These wells helped recover over 94,000 bbl of the mobilized but previously bypassed heavy oil.10

Miscible floods

Horizontal wells were drilled to improve the performance of the miscible hydrocarbon floods in the Rainbow Keg River G Pool and the Brazeau River Nisku A and D pools.

Rainbow Keg River

Husky Oil Ltd.s horizontal producer in the Rainbow Keg River G Pool hydrocarbon miscible flood in NW Alberta augmented the well productivity index (PI) by more than 3.5 times its best vertical well PI.11

The pool is predominantly limestone with a middle Devonian pinnacle reef reservoir (Fig. 3)(46942 bytes). The maximum relief of the pinnacle is 190 m above the inter-reef facies and the original oil-water contact. Average formation porosity is low (10%); however, it has a good horizontal permeability (565 md) with a kv/kh = 0.07.

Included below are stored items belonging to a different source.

(* ===== verification/ModSectionsSpec.v ===== *)
(** The code of mods, first pass: sections lie apart, hold what the binary holds,
    and their pointers follow the sections they point to. *)

From Stdlib Require Import ZArith Lia ZifyBool Bool List.
From stdpp Require Import base list gmap strings option.
From S2P Require Import Prelude Rdram ModManager ModSections.
Import N64Recomp.
Open Scope Z_scope.

Definition sizes_ok (s : Section_) : Prop := 0 <= size s /\ 0 <= bss_size s /\ 0 <= rom_addr s.
(** Where the next section goes when addresses do not overflow. *)
Definition room (cur : Z) (s : Section_) : Z :=
  if fixed_address s then cur else 16 * ((cur + size s + bss_size s + 15) / 16) + 0x400.
Definition end_of (l : list Section_) (cur : Z) : Z := foldl room cur l.

Lemma land_minus16 x : Z.land x (-16) = 16 * (x / 16).
Proof.
  change (-16) with (Z.lnot (Z.ones 4)). rewrite <- Z.ldiff_land, Z.ldiff_ones_r by lia.
  rewrite Z.shiftl_mul_pow2, Z.shiftr_div_pow2 by lia. change (2 ^ 4) with 16. lia.
Qed.
Lemma room_bounds cur s : sizes_ok s -> cur <= room cur s.
Proof. intros (H1 & H2 & _). unfold room. destruct (fixed_address s); [lia|]. zlia. Qed.
Lemma room_after cur s : sizes_ok s -> fixed_address s = false -> cur + size s + bss_size s + 0x400 <= room cur s /\ room cur s mod 16 = 0.
Proof. intros (H1 & H2 & _) E. unfold room. rewrite E. split; zlia. Qed.
Lemma end_of_bounds l : Forall sizes_ok l -> forall cur, cur <= end_of l cur.
Proof.
  induction 1 as [|s l Hs Hl IH]; intros cur; [simpl; unfold end_of; simpl; lia|].
  unfold end_of in *. cbn [foldl]. pose proof (room_bounds cur s Hs). pose proof (IH (room cur s)). lia.
Qed.
Lemma end_of_app l1 l2 cur : end_of (l1 ++ l2) cur = end_of l2 (end_of l1 cur).
Proof. apply foldl_app. Qed.
Lemma end_of_take l k s cur : Forall sizes_ok l -> l !! k = Some s -> fixed_address s = false ->
  end_of (take k l) cur + size s + bss_size s + 0x400 <= end_of (take (S k) l) cur /\ end_of (take (S k) l) cur <= end_of l cur.
Proof.
  intros Hl E Ef. rewrite (take_S_r _ _ _ E), end_of_app. split.
  - apply room_after; [by eapply Forall_lookup_1|done].
  - rewrite <- (take_drop (S k) l) at 2. rewrite (take_S_r _ _ _ E), !end_of_app. apply end_of_bounds. by apply Forall_drop.
Qed.
Lemma end_of_take_le l k j cur : Forall sizes_ok l -> (k <= j)%nat -> end_of (take k l) cur <= end_of (take j l) cur.
Proof.
  intros Hl Hk. replace (take k l) with (take k (take j l)) by (rewrite take_take; f_equal; lia).
  rewrite <- (take_drop k (take j l)) at 2. rewrite end_of_app. apply end_of_bounds. by apply Forall_drop, Forall_take.
Qed.
Lemma end_of_aligned l : forall cur, cur mod 16 = 0 -> end_of l cur mod 16 = 0.
Proof.
  induction l as [|s l IH]; intros cur H; [done|]. apply IH. unfold room. destruct (fixed_address s); [done|]. zlia.
Qed.

Lemma if_true {A} (b : bool) (x y : A) : b = true -> (if b then x else y) = x.
Proof. by intros ->. Qed.
Lemma if_false {A} (b : bool) (x y : A) : b = false -> (if b then x else y) = y.
Proof. by intros ->. Qed.

Section Spec.
Context {M : Type} `{RL : RdramLaws M}.
Implicit Types (m : M) (binary : list Z) (l : list Section_).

The oil is light (39.1 API) with a viscosity of 0.48 cp at the reservoir temperature of 81 C. The reservoir has always been above the bubble point pressure, 1,827 psi, and hence, there is no free gas cap.

Although there is an underlying aquifer, it is in poor communication with the overlying pay zone and hence, poses no serious water coning problem during production.

The existing solvent flood was initiated in 1972 by injecting the solvent at the top zone and producing through a vertical well in the foreslope (Fig. 3)(46942 bytes). Excessive solvent injection helped pressurize the reservoir and raise the oil rate to over 2,516 b/d, but it also resulted in an almost immediate solvent breakthrough at the producing well. The solvent-oil-contact (SOC) was driven downwards resulting in a large oil sandwich loss.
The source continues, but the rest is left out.